Within Strepsirrhini, two common classifications include either two infraorders (Adapiformes and Lemuriformes) or three infraorders (Adapiformes, Lemuriformes, Lorisiformes). A less common taxonomy places the aye-aye (Daubentoniidae) in its own infraorder, Chiromyiformes. In some cases, plesiadapiforms are included within the order Primates, in which case Euprimates is sometimes treated as a suborder, with Strepsirrhini becoming an infraorder, and the Lemuriformes and others become parvorders. Regardless of the infraordinal taxonomy, crown strepsirrhines are composed of 10 families, three of which are extinct. These three extinct families included the giant lemurs of Madagascar, many of which died out within the last 1,000 years following human arrival on the island.

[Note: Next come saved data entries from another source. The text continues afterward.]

(* ===== verification/EventClaims.v ===== *)
(** * What the event layer guarantees

    Serialisation, validation and the commitment of the hash chain, with the
    first event of [src/fixtures/earnings-cluster.v2.captured.ndjson] as the
    running example: the model recomputes its identifier, content hash and chain
    hash as the repository stores them. *)
From S2P Require Import Prelude JsString JsNumber Json JsonLimits JsonParse JsonClaims Hash.
From S2P Require Import Sha256Impl Zod JsonObject Event EventFacts EventChain.

(** ** The fixture *)

Definition fixture_provider : ProviderIdentity := {|
  p_provider := js "issuer-ir";
  p_recordId := js "acme-q2-release";
  p_revisionId := js "1";
  p_artifactHash := js "aee67d1113ff953630be050bebd450e46959f83fd23bb6042dc33fc03e37bbf7" |}.

Definition fixture_draft : EventDraft := {|
  d_type := js "earnings.source.observed";
  d_schemaVersion := 1;
  d_source := js "fixture:issuer-ir";
  d_subject := js "earnings:0000123456:2026-Q2";
  d_occurredAtMs := Some 1799999995000;
  d_correlationId := js "correlation-acme-q2";
  d_causationId := None;
  d_provider := fixture_provider;
  d_payload :=
    [(js "artifactHash", JStr (js "aee67d1113ff953630be050bebd450e46959f83fd23bb6042dc33fc03e37bbf7"));
     (js "fiscalPeriod", JStr (js "2026-Q2"));
     (js "issuerCik", JStr (js "0000123456"));
     (js "originalTimestamp", JStr (js "2027-01-15T16:00:00-05:00"));
     (js "publishedAtMs", jint 1799999995000);
     (js "sourceKind", JStr (js "issuer_release"));
     (js "timestampConfidence", JStr (js "provider"))] |}.

Definition fixture_event : StoredEvent := {|
  s_captured := {|
    c_draft := fixture_draft;
    c_eventId := js "7574a80f986b20685b2601181f24ed793189ce9aea57a085a7abad46d50fb608";
    c_streamVersion := js "1";
    c_receivedAtMs := 1800000000000;
    c_logicalAtMs := 1800000000000 |};
  s_position := js "1";
  s_contentHash := js "0692c656b3d01f8330f89bfc95099b19430b24f4be02d487f4e72c5be9d8feac";
  s_previousEventHash := ZERO_HASH;
  s_eventHash := js "3d1d8567f4a3c3e13760e309feec44a478f3ee84475bdd57b2cfb1ea01c0e928" |}.

(** The same event with its payload written in another order. *)
Definition fixture_event_reordered : StoredEvent := {|
  s_captured := {|
    c_draft := {|
      d_type := d_type fixture_draft; d_schemaVersion := 1; d_source := d_source fixture_draft;
      d_subject := d_subject fixture_draft; d_occurredAtMs := Some 1799999995000;
      d_correlationId := d_correlationId fixture_draft; d_causationId := None;
      d_provider := fixture_provider; d_payload := reverse (d_payload fixture_draft) |};
    c_eventId := c_eventId fixture_event; c_streamVersion := js "1";
    c_receivedAtMs := 1800000000000; c_logicalAtMs := 1800000000000 |};
  s_position := js "1"; s_contentHash := s_contentHash fixture_event;
  s_previousEventHash := ZERO_HASH; s_eventHash := s_eventHash fixture_event |}.

Lemma fixture_wf : stored_wf fixture_event.
Proof. apply json_wfb_wf. vm_compute. reflexivity. Qed.

Lemma fixture_reordered_wf : stored_wf fixture_event_reordered.
Proof. apply json_wfb_wf. vm_compute. reflexivity. Qed.

Lemma fixture_ok : stored_ok fixture_event = true.
Proof. vm_compute. reflexivity. Qed.

(** The stored hashes of the fixture are the ones the model computes. *)
Lemma fixture_page : verifyEventPage [fixture_event] ZERO_HASH = Ok (s_eventHash fixture_event).
Proof. vm_compute. reflexivity. Qed.

Lemma fixture_reordered_page :
  verifyEventPage [fixture_event_reordered] ZERO_HASH = Ok (s_eventHash fixture_event).
Proof. vm_compute. reflexivity. Qed.

(** ** Verification *)

(** verifying a page succeeds exactly when every event is an accepted
    envelope whose identifier, content hash and chain hash are the SHA-256 of its
    own fields and whose previous hash is the hash before it; the result is the
    hash of the last event. *)
Theorem verify_page_exact `{Sha256} `{Zod} (events : list StoredEvent) (previous head : jsstring)
    (Hwf : Forall stored_wf events) :
  verifyEventPage events previous = Ok head ↔ chained previous events head.
Proof. by apply verifyEventPage_spec. Qed.

Lemma verify_page_exact_witness :
  chained ZERO_HASH [fixture_event] (s_eventHash fixture_event).
Proof.
  exact (proj1 (verify_page_exact [fixture_event] ZERO_HASH (s_eventHash fixture_event)
    (proj2 (Forall_singleton _ _) fixture_wf)) fixture_page).
Defined.

(** C34: the head hash commits to the whole chain: two verified pages of the
    same length with the same head start from the same hash and hold the same
    events, up to the key order inside payloads, when SHA-256 separates the
    messages the two verifications hash. *)
Theorem event_chain_commits `{Sha256} `{Zod} (es1 es2 : list StoredEvent) (p1 p2 head : jsstring)
    (Hwf1 : Forall stored_wf es1) (Hwf2 : Forall stored_wf es2)
    (Hlen : length es1 = length es2)
    (Hv1 : verifyEventPage es1 p1 = Ok head) (Hv2 : verifyEventPage es2 p2 = Ok head)
    (Hsha : distinguishes (chain_messages es1 ++ chain_messages es2)) :
  p1 = p2 ∧ Forall2 same_event es1 es2.
Proof.
  rewrite verifyEventPage_spec in Hv1 by done. rewrite verifyEventPage_spec in Hv2 by done.
  by eapply chained_commits.
Qed.

Lemma fixture_messages_distinct :
  distinguishes (chain_messages [fixture_event] ++ chain_messages [fixture_event_reordered]).
Proof.
  assert (E1 : content_preimage fixture_event_reordered = content_preimage fixture_event)
    by (vm_compute; reflexivity).
  assert (E2 : chain_preimage fixture_event_reordered = chain_preimage fixture_event)
    by (vm_compute; reflexivity).
  assert (E : bool_decide (sha256 (content_preimage fixture_event) =
    sha256 (chain_preimage fixture_event)) = false) by (vm_compute; reflexivity).
  apply bool_decide_eq_false in E.
  unfold chain_messages. cbn [map concat app]. rewrite E1, E2. clear E1 E2.
  revert E. generalize (content_preimage fixture_event), (chain_preimage fixture_event).
  intros c h E a b Ha Hb Hab. rewrite !elem_of_cons, elem_of_nil in Ha, Hb.
  destruct Ha as [->|[->|[->|[->|[]]]]], Hb as [->|[->|[->|[->|[]]]]]; congruence.
Qed.

Lemma event_chain_commits_witness :
  same_event fixture_event fixture_event_reordered.
Proof.
  pose proof (event_chain_commits [fixture_event] [fixture_event_reordered] ZERO_HASH ZERO_HASH
    (s_eventHash fixture_event)
    (proj2 (Forall_singleton _ _) fixture_wf)
    (proj2 (Forall_singleton _ _) fixture_reordered_wf)
    eq_refl fixture_page fixture_reordered_page fixture_messages_distinct) as [_ H].
  inversion H; assumption.
Defined.

(** ** Serialisation *)

Lemma inertJsonSnapshot_norm v :
  json_wf v → encodable v = true → inertJsonSnapshot (norm v) = inertJsonSnapshot v.
Proof.
  intros Hwf He. rewrite (proj2 (inertJsonSnapshot_spec v _ Hwf) (conj He eq_refl)).
  apply inertJsonSnapshot_spec; [by apply norm_wf|].
  by rewrite norm_encodable, norm_idemp.
Qed.

(** an accepted stored event survives serialisation: its canonical text is
    parsed and validated back to the event, with the payload's keys in order, and
    that event has the same canonical text. *)
Theorem stored_event_roundtrip `{Zod} (event : StoredEvent)
    (Hwf : stored_wf event) (Hok : stored_ok event = true) :
  ∃ text, canonicalJson (stored_json event) = Ok text ∧
    validateStoredEventJson text = Ok (norm_stored event) ∧
    canonicalJson (stored_json (norm_stored event)) = Ok text.
Proof.
  pose proof (stored_encodable event Hok) as He. unfold stored_wf in Hwf.
  exists (print (norm (stored_json event))). split_and!.
  - by apply encode_encodable_Ok.
  - unfold validateStoredEventJson, parseJsonWithinLimits.
    rewrite (proj2 (assertJsonLimits_Ok _) envelope_limits_valid). cbn [mbind res_bind].
    unfold assertSerializedJsonWithinLimit.
    assert (Hb : byte_length (print (norm (stored_json event))) = json_bytes (stored_json event)).
    { rewrite byte_length_print, json_bytes_norm; [done|by apply norm_wf|by rewrite norm_encodable]. }
    pose proof (stored_bytes event Hok) as Hbytes.
    change (negb (is_safe_integer (maxCanonicalBytes EVENT_ENVELOPE_LIMITS)) ||
      (maxCanonicalBytes EVENT_ENVELOPE_LIMITS <? 1)) with false.
    rewrite Hb, (proj2 (Z.ltb_ge _ _)) by exact Hbytes. cbn [throw_if mbind res_bind].
    rewrite JSON_parse_print by (try apply norm_wf; by rewrite ?norm_encodable).
    cbn [mbind res_bind].
    pose proof (stored_within event Hok) as Hlim. rewrite <-json_within_norm in Hlim.
    rewrite (limits_within _ _ envelope_limits_valid Hlim). cbn [mbind res_bind].
    assert (Hv : validateStoredEvent (stored_json event) = Ok (norm_stored event))
      by by apply validateStoredEvent_spec.
    unfold validateStoredEvent in Hv. apply res_bind_Ok in Hv as (m & _ & Hv).
    unfold parseStoredEvent in *. rewrite inertJsonSnapshot_norm by done. exact Hv.
  - rewrite (encode_encodable_Ok (stored_json (norm_stored event))).
    + by rewrite norm_stored_json.
    + by rewrite <-norm_encodable, norm_stored_json, norm_encodable.
Qed.

Lemma stored_event_roundtrip_witness :
  ∃ text, canonicalJson (stored_json fixture_event) = Ok text ∧
    validateStoredEventJson text = Ok (norm_stored fixture_event) ∧
    canonicalJson (stored_json (norm_stored fixture_event)) = Ok text.
Proof. exact (stored_event_roundtrip fixture_event fixture_wf fixture_ok). Defined.

(** ** Hashing *)

(** a canonical hash commits to its domain tag and its value: two equal
    hashes come from the same domain and from values equal up to key order, when
    SHA-256 separates the two messages. *)
Theorem canonical_hash_commits `{Sha256} (d1 d2 : jsstring) (v w : json) (h : jsstring)
    (H1 : hashable d1 v) (H2 : hashable d2 w)
    (Hv : canonicalHash d1 v = Ok h) (Hw : canonicalHash d2 w = Ok h)
    (Hsha : distinguishes [canonical_preimage d1 v; canonical_preimage d2 w]) :
  d1 = d2 ∧ json_equiv v w.
Proof.
  apply canonicalHash_Ok in Hv as [Hev ->]. apply canonicalHash_Ok in Hw as [Hew Hh].
  apply (canonical_preimage_inj d1 d2 v w H1 H2 Hev Hew).
  apply Hsha; [by left|by right; left|exact Hh].
Qed.

Definition example_domain : jsstring := js "peas/example".

Lemma example_hashable v :
  json_wf v → encodable v = true → json_bytes v < 2 ^ 64 → hashable example_domain v.
Proof. intros. apply hashable_intro; try done. apply js_units. Qed.

Lemma example_hash :
  canonicalHash example_domain unsorted_tree = Ok (sha256 (canonical_preimage example_domain unsorted_tree)) ∧
  canonicalHash example_domain sorted_tree = Ok (sha256 (canonical_preimage example_domain unsorted_tree)) ∧
  distinguishes [canonical_preimage example_domain unsorted_tree; canonical_preimage example_domain sorted_tree].
Proof.
  assert (E : canonical_preimage example_domain sorted_tree =
    canonical_preimage example_domain unsorted_tree) by (vm_compute; reflexivity).
  split_and!; [by apply canonicalHash_Ok|rewrite <-E; by apply canonicalHash_Ok|].
  rewrite E. intros a b. rewrite !elem_of_cons, !elem_of_nil.
  intros [->|[->|[]]] [->|[->|[]]] _; reflexivity.
Qed.

Lemma canonical_hash_commits_witness :
  json_equiv unsorted_tree sorted_tree.
Proof.
  exact (proj2 (canonical_hash_commits example_domain example_domain unsorted_tree sorted_tree _
    (example_hashable _ unsorted_tree_wf eq_refl eq_refl)
    (example_hashable _ sorted_tree_wf eq_refl eq_refl)
    (proj1 example_hash) (proj1 (proj2 example_hash)) (proj2 (proj2 example_hash)))).
Defined.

Competing strepsirrhine taxonomic nomenclature
| 2 infraorders | 3 infraorders | 4 infraorders |
|---|---|---|
| Order Primates Suborder Strepsirrhini Infraorder †Adapiformes; Infraorder Lemuriformes Superfamily Lemuroidea; Superfamily Lorisoidea; ; ; Suborder Haplorhini; ; | Order Primates Suborder Strepsirrhini Infraorder †Adapiformes; Infraorder Lemuriformes Superfamily Lemuroidea; ; Infraorder Lorisiformes Superfamily Lorisoidea; ; ; Suborder Haplorhini; ; | Order Primates Suborder Strepsirrhini †Infraorder Adapiformes; Infraorder Chiromyiformes; Infraorder Lemuriformes Superfamily Cheirogaleoidea; Superfamily Lemuroidea; ; Infraorder Lorisiformes Superfamily Lorisoidea; ; ; Suborder Haplorhini; ; |

When Strepsirrhini is divided into two infraorders, the clade containing all toothcombed primates can be called "lemuriforms". When it is divided into three infraorders, the term "lemuriforms" refers only to Madagascar's lemurs, and the toothcombed primates are referred to as either "crown strepsirrhines" or "extant strepsirrhines". Confusion of this specific terminology with the general term "strepsirrhine", along with oversimplified anatomical comparisons and vague phylogenetic inferences, can lead to misconceptions about primate phylogeny and misunderstandings about primates from the Eocene, as seen with the media coverage of Darwinius. Because the skeletons of adapiforms share strong similarities with those of lemurs and lorises, researchers have often referred to them as "primitive" strepsirrhines, lemur ancestors, or a sister group to the living strepsirrhines. They are included in Strepsirrhini, and are considered basal members of the clade. Although their status as true primates is not questioned, the questionable relationship between adapiforms and other living and fossil primates leads to multiple classifications within Strepsirrhini. Often, adapiforms are placed in their own infraorder due to anatomical differences with lemuriforms and their unclear relationship. When shared traits with lemuriforms (which may or may not be synapomorphic) are emphasized, they are sometimes reduced to families within the infraorder Lemuriformes (or superfamily Lemuroidea).